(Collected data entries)
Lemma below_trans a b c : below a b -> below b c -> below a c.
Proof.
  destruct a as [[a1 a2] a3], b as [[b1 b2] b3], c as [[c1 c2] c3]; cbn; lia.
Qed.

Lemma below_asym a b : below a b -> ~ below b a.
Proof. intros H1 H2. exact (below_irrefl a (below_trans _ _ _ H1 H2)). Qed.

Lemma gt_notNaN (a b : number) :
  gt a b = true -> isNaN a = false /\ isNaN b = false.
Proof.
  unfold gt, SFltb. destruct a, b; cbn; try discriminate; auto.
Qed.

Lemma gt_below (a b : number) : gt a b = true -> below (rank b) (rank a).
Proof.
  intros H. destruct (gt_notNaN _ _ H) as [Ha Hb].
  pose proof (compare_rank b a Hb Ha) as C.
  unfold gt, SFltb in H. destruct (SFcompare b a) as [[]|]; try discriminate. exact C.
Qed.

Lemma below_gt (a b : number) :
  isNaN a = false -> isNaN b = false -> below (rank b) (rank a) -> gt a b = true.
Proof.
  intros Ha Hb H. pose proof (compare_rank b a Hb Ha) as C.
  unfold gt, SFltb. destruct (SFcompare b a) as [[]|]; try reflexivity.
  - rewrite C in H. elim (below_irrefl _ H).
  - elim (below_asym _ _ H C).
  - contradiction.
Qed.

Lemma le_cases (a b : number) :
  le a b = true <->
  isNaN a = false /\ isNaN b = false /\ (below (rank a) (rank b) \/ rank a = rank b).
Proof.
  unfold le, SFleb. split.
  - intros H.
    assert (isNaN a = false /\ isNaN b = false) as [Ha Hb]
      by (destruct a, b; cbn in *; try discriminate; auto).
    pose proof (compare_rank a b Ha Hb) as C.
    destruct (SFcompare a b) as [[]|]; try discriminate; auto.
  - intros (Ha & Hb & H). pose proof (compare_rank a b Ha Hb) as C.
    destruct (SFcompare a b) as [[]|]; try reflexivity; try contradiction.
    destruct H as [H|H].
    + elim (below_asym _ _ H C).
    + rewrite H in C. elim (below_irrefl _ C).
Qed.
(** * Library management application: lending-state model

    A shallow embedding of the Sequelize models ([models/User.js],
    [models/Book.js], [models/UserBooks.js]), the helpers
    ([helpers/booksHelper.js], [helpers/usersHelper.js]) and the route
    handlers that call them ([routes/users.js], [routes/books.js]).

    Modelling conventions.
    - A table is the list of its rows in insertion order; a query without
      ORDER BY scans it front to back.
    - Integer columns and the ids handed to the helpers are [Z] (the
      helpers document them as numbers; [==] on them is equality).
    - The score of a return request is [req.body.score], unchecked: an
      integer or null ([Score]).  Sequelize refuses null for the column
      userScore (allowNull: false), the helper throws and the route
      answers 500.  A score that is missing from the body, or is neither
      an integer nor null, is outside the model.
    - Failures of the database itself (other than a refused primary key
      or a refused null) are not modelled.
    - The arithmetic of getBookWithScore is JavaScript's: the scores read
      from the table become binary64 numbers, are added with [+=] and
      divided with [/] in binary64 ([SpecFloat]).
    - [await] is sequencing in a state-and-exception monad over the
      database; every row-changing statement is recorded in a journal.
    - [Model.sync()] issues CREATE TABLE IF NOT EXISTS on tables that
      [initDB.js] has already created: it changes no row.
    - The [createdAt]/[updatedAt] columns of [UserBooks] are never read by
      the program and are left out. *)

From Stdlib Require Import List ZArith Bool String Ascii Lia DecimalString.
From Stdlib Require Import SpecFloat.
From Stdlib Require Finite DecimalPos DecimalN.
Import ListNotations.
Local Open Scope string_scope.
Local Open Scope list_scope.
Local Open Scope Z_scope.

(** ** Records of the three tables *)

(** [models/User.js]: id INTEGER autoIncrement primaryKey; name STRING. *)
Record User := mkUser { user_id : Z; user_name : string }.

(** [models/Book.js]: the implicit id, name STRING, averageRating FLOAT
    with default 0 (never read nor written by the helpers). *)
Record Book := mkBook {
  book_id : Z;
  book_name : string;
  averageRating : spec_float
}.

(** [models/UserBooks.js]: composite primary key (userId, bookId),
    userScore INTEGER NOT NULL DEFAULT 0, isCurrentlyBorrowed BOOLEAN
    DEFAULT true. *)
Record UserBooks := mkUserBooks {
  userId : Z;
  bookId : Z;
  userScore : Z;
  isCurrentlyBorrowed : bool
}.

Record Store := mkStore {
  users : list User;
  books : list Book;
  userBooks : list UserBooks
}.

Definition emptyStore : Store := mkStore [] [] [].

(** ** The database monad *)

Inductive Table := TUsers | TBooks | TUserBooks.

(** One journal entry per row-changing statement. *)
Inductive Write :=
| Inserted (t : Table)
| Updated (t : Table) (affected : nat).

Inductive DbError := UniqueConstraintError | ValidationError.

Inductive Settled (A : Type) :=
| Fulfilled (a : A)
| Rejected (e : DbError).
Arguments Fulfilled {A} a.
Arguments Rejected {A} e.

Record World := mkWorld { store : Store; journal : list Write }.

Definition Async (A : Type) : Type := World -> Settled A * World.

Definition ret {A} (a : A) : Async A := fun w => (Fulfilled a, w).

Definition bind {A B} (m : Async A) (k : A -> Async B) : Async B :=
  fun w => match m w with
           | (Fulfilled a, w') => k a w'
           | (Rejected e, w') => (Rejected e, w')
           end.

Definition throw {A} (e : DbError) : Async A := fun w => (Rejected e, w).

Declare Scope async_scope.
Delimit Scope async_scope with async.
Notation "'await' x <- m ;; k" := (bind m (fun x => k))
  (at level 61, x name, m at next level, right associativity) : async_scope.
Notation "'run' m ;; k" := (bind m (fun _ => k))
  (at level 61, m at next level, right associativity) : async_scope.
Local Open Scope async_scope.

# Assignment
The data must be printed verbatim, line by line.

# Solution to this task
Lemma below_trans a b c : below a b -> below b c -> below a c.
Proof.
  destruct a as [[a1 a2] a3], b as [[b1 b2] b3], c as [[c1 c2] c3]; cbn; lia.
Qed.

Lemma below_asym a b : below a b -> ~ below b a.
Proof. intros H1 H2. exact (below_irrefl a (below_trans _ _ _ H1 H2)). Qed.

Lemma gt_notNaN (a b : number) :
  gt a b = true -> isNaN a = false /\ isNaN b = false.
Proof.
  unfold gt, SFltb. destruct a, b; cbn; try discriminate; auto.
Qed.

Lemma gt_below (a b : number) : gt a b = true -> below (rank b) (rank a).
Proof.
  intros H. destruct (gt_notNaN _ _ H) as [Ha Hb].
  pose proof (compare_rank b a Hb Ha) as C.
  unfold gt, SFltb in H. destruct (SFcompare b a) as [[]|]; try discriminate. exact C.
Qed.

Lemma below_gt (a b : number) :
  isNaN a = false -> isNaN b = false -> below (rank b) (rank a) -> gt a b = true.
Proof.
  intros Ha Hb H. pose proof (compare_rank b a Hb Ha) as C.
  unfold gt, SFltb. destruct (SFcompare b a) as [[]|]; try reflexivity.
  - rewrite C in H. elim (below_irrefl _ H).
  - elim (below_asym _ _ H C).
  - contradiction.
Qed.

Lemma le_cases (a b : number) :
  le a b = true <->
  isNaN a = false /\ isNaN b = false /\ (below (rank a) (rank b) \/ rank a = rank b).
Proof.
  unfold le, SFleb. split.
  - intros H.
    assert (isNaN a = false /\ isNaN b = false) as [Ha Hb]
      by (destruct a, b; cbn in *; try discriminate; auto).
    pose proof (compare_rank a b Ha Hb) as C.
    destruct (SFcompare a b) as [[]|]; try discriminate; auto.
  - intros (Ha & Hb & H). pose proof (compare_rank a b Ha Hb) as C.
    destruct (SFcompare a b) as [[]|]; try reflexivity; try contradiction.
    destruct H as [H|H].
    + elim (below_asym _ _ H C).
    + rewrite H in C. elim (below_irrefl _ C).
Qed.
(** * Library management application: lending-state model

    A shallow embedding of the Sequelize models ([models/User.js],
    [models/Book.js], [models/UserBooks.js]), the helpers
    ([helpers/booksHelper.js], [helpers/usersHelper.js]) and the route
    handlers that call them ([routes/users.js], [routes/books.js]).

    Modelling conventions.
    - A table is the list of its rows in insertion order; a query without
      ORDER BY scans it front to back.
    - Integer columns and the ids handed to the helpers are [Z] (the
      helpers document them as numbers; [==] on them is equality).
    - The score of a return request is [req.body.score], unchecked: an
      integer or null ([Score]).  Sequelize refuses null for the column
      userScore (allowNull: false), the helper throws and the route
      answers 500.  A score that is missing from the body, or is neither
      an integer nor null, is outside the model.
    - Failures of the database itself (other than a refused primary key
      or a refused null) are not modelled.
    - The arithmetic of getBookWithScore is JavaScript's: the scores read
      from the table become binary64 numbers, are added with [+=] and
      divided with [/] in binary64 ([SpecFloat]).
    - [await] is sequencing in a state-and-exception monad over the
      database; every row-changing statement is recorded in a journal.
    - [Model.sync()] issues CREATE TABLE IF NOT EXISTS on tables that
      [initDB.js] has already created: it changes no row.
    - The [createdAt]/[updatedAt] columns of [UserBooks] are never read by
      the program and are left out. *)

From Stdlib Require Import List ZArith Bool String Ascii Lia DecimalString.
From Stdlib Require Import SpecFloat.
From Stdlib Require Finite DecimalPos DecimalN.
Import ListNotations.
Local Open Scope string_scope.
Local Open Scope list_scope.
Local Open Scope Z_scope.

(** ** Records of the three tables *)

(** [models/User.js]: id INTEGER autoIncrement primaryKey; name STRING. *)
Record User := mkUser { user_id : Z; user_name : string }.

(** [models/Book.js]: the implicit id, name STRING, averageRating FLOAT
    with default 0 (never read nor written by the helpers). *)
Record Book := mkBook {
  book_id : Z;
  book_name : string;
  averageRating : spec_float
}.

(** [models/UserBooks.js]: composite primary key (userId, bookId),
    userScore INTEGER NOT NULL DEFAULT 0, isCurrentlyBorrowed BOOLEAN
    DEFAULT true. *)
Record UserBooks := mkUserBooks {
  userId : Z;
  bookId : Z;
  userScore : Z;
  isCurrentlyBorrowed : bool
}.

Record Store := mkStore {
  users : list User;
  books : list Book;
  userBooks : list UserBooks
}.

Definition emptyStore : Store := mkStore [] [] [].

(** ** The database monad *)

Inductive Table := TUsers | TBooks | TUserBooks.

(** One journal entry per row-changing statement. *)
Inductive Write :=
| Inserted (t : Table)
| Updated (t : Table) (affected : nat).

Inductive DbError := UniqueConstraintError | ValidationError.

Inductive Settled (A : Type) :=
| Fulfilled (a : A)
| Rejected (e : DbError).
Arguments Fulfilled {A} a.
Arguments Rejected {A} e.

Record World := mkWorld { store : Store; journal : list Write }.

Definition Async (A : Type) : Type := World -> Settled A * World.

Definition ret {A} (a : A) : Async A := fun w => (Fulfilled a, w).

Definition bind {A B} (m : Async A) (k : A -> Async B) : Async B :=
  fun w => match m w with
           | (Fulfilled a, w') => k a w'
           | (Rejected e, w') => (Rejected e, w')
           end.

Definition throw {A} (e : DbError) : Async A := fun w => (Rejected e, w).

Declare Scope async_scope.
Delimit Scope async_scope with async.
Notation "'await' x <- m ;; k" := (bind m (fun x => k))
  (at level 61, x name, m at next level, right associativity) : async_scope.
Notation "'run' m ;; k" := (bind m (fun _ => k))
  (at level 61, m at next level, right associativity) : async_scope.
Local Open Scope async_scope.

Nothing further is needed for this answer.